START INPUT DATA

Lemma C4_replace_pixelwise_witness :
  (exists dst' : Plane Z,
     ProcessReplacePlane uint8_t (flat_plane 4 4 200) (flat_plane 4 4 100)
       (flat_plane 4 4 0) GRAY8 = Some dst' /\
     shows dst' (fun x y =>
       Exact.clampZ
         (image_of 0 (flat_plane 4 4 200) x y
          + image_of 0 (flat_plane 4 4 100) x y - 2 ^ (8 - 1))
         0 (2 ^ 8 - 1))) /\
  (exists dst' : Plane float,
     ProcessReplacePlane float_t (flat_plane 4 4 hundredth)
       (flat_plane 4 4 hundredth) (flat_plane 4 4 F32.zero) GRAYS = Some dst').
Proof.
  destruct C4_replace_pixelwise as [Hi Hf].
  assert (B : forall v, 0 <= v <= 2 ^ 16 - 1 ->
            bounded_image (image_of 0 (flat_plane 4 4 v)) 4 4 (2 ^ 16 - 1)).
  { intros v Hv x y Hx Hy.
    by rewrite (image_of_shows 0 (flat_plane 4 4 v) (fun _ _ => v))
      by (done || apply shows_flat; lia). }
  assert (G : forall {A} (u v : A),
            same_geometry (flat_plane 4 4 u) (flat_plane 4 4 v))
    by (intros; by unfold same_geometry).
  split.
  - destruct (Hi 8 (flat_plane 4 4 200) (flat_plane 4 4 100) (flat_plane 4 4 0)
                GRAY8 ltac:(cbn; lia)
                ltac:(apply plane_ok_flat; lia) ltac:(apply plane_ok_flat; lia)
                ltac:(apply plane_ok_flat; lia) (G _ _ _) (G _ _ _)
                ltac:(apply B; lia) ltac:(apply B; lia))
      as (dst' & E & _ & _ & Hs).
    exists dst'. split; [exact E|exact Hs].
  - destruct (Hf (flat_plane 4 4 hundredth) (flat_plane 4 4 hundredth)
                (flat_plane 4 4 F32.zero) GRAYS
                ltac:(apply plane_ok_flat; lia) ltac:(apply plane_ok_flat; lia)
                ltac:(apply plane_ok_flat; lia) (G _ _ _) (G _ _ _))
      as (dst' & E & _).
    by exists dst'.
Defined.

(** ** Flat planes *)

(** C5 (counterexample): on the float plane of five by five samples
    one hundredth, Extract at radius 1 does not return the plane of
    zeros: its sample at the centre is not 0. *)
Lemma C5_counterexample :
  exists D : Plane float,
    process_extract_plane float_t (flat_plane 5 5 hundredth)
      (flat_plane 5 5 F32.zero) 1 GRAYS = Some D /\
    pixel D 2 2 <> Some F32.zero.
Proof.
  eexists. split; [vm_compute; reflexivity|]. vm_compute. discriminate.
Qed.

(** C5 (amended): on a flat plane whose taps stay inside it, Extract
    returns the neutral value everywhere when the representation is an
    integer one of 8 to 16 bits and the value a sample of it, and when
    the representation is float and the value is [a * 2^e] with
    [0 <= a < 2^16] and [-92 <= e <= 80]; the 8-bit plane of 4 by 4
    samples 128 gives the plane of 128 at radius 1, and Replace of two
    such planes gives it again. *)
Theorem C5_flat_plane_extracts_neutral :
  (forall w (src dst : Plane Z) radius fi c,
     8 <= bitsPerSample fi <= 16 ->
     0 <= c <= Spec.int_max (bitsPerSample fi) ->
     plane_ok src -> plane_ok dst ->
     p_width dst = p_width src -> p_height dst = p_height src ->
     1 <= radius ->
     2 * step_of radius <= p_width src - 1 ->
     2 * step_of radius <= p_height src - 1 ->
     shows src (fun _ _ => c) ->
     exists dst' : Plane Z,
       process_extract_plane (uint w) src dst radius fi = Some dst' /\
       same_geometry dst' dst /\
       shows dst' (fun _ _ => Spec.int_neutral (bitsPerSample fi))) /\
  (forall (src dst : Plane float) radius fi a e,
     0 <= a < 2 ^ 16 -> -92 <= e <= 80 ->
     plane_ok src -> plane_ok dst ->
     p_width dst = p_width src -> p_height dst = p_height src ->
     1 <= radius ->
     2 * step_of radius <= p_width src - 1 ->
     2 * step_of radius <= p_height src - 1 ->
     shows src (fun _ _ => F32.fl a e) ->
     exists dst' : Plane float,
       process_extract_plane float_t src dst radius fi = Some dst' /\
       same_geometry dst' dst /\
       shows dst' (fun _ _ => F32.zero)) /\
  process_extract_plane uint8_t (flat_plane 4 4 128) (flat_plane 4 4 0) 1 GRAY8
  = Some (flat_plane 4 4 128) /\
  ProcessReplacePlane uint8_t (flat_plane 4 4 128) (flat_plane 4 4 128)
    (flat_plane 4 4 0) GRAY8
  = Some (flat_plane 4 4 128).
Proof.
  split; [|split; [|split; reflexivity]].
  - intros w src dst radius fi c Hb Hc Hps Hpd Ew Eh Hr Htw Hth Hsrc.
    destruct (extract_uint_correct w src dst radius fi (fun _ _ => c))
      as (dst' & E & Hg & _ & _ & Hx); try done.
    { intros x y _ _. exact Hc. }
    exists dst'. split; [exact E|]. split; [exact Hg|].
    destruct Hg as (Gw & Gh & _).
    intros x y Hx' Hy'. rewrite Hx by done. f_equal.
    by apply extract_const.
  - intros src dst radius fi a e Ha He Hps Hpd Ew Eh Hr Htw Hth Hsrc.
    destruct (extract_float_spec src dst radius fi (fun _ _ => F32.fl a e))
      as (dst' & E & Hg & _ & Hs); try done.
    exists dst'. split; [exact E|]. split; [exact Hg|].
    destruct Hg as (Gw & Gh & _).
    intros x y Hx Hy. rewrite Hs by done. f_equal.
    apply extract_float_const; try done; try (by apply taps_of_radius); lia.
Qed.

END INPUT DATA

Each line from the top of the material above, through the one that contains "Exact.clampZ", should be restated word for word.

ANSWER FOR THE TASK:
Lemma C4_replace_pixelwise_witness :
  (exists dst' : Plane Z,
     ProcessReplacePlane uint8_t (flat_plane 4 4 200) (flat_plane 4 4 100)
       (flat_plane 4 4 0) GRAY8 = Some dst' /\
     shows dst' (fun x y =>
       Exact.clampZ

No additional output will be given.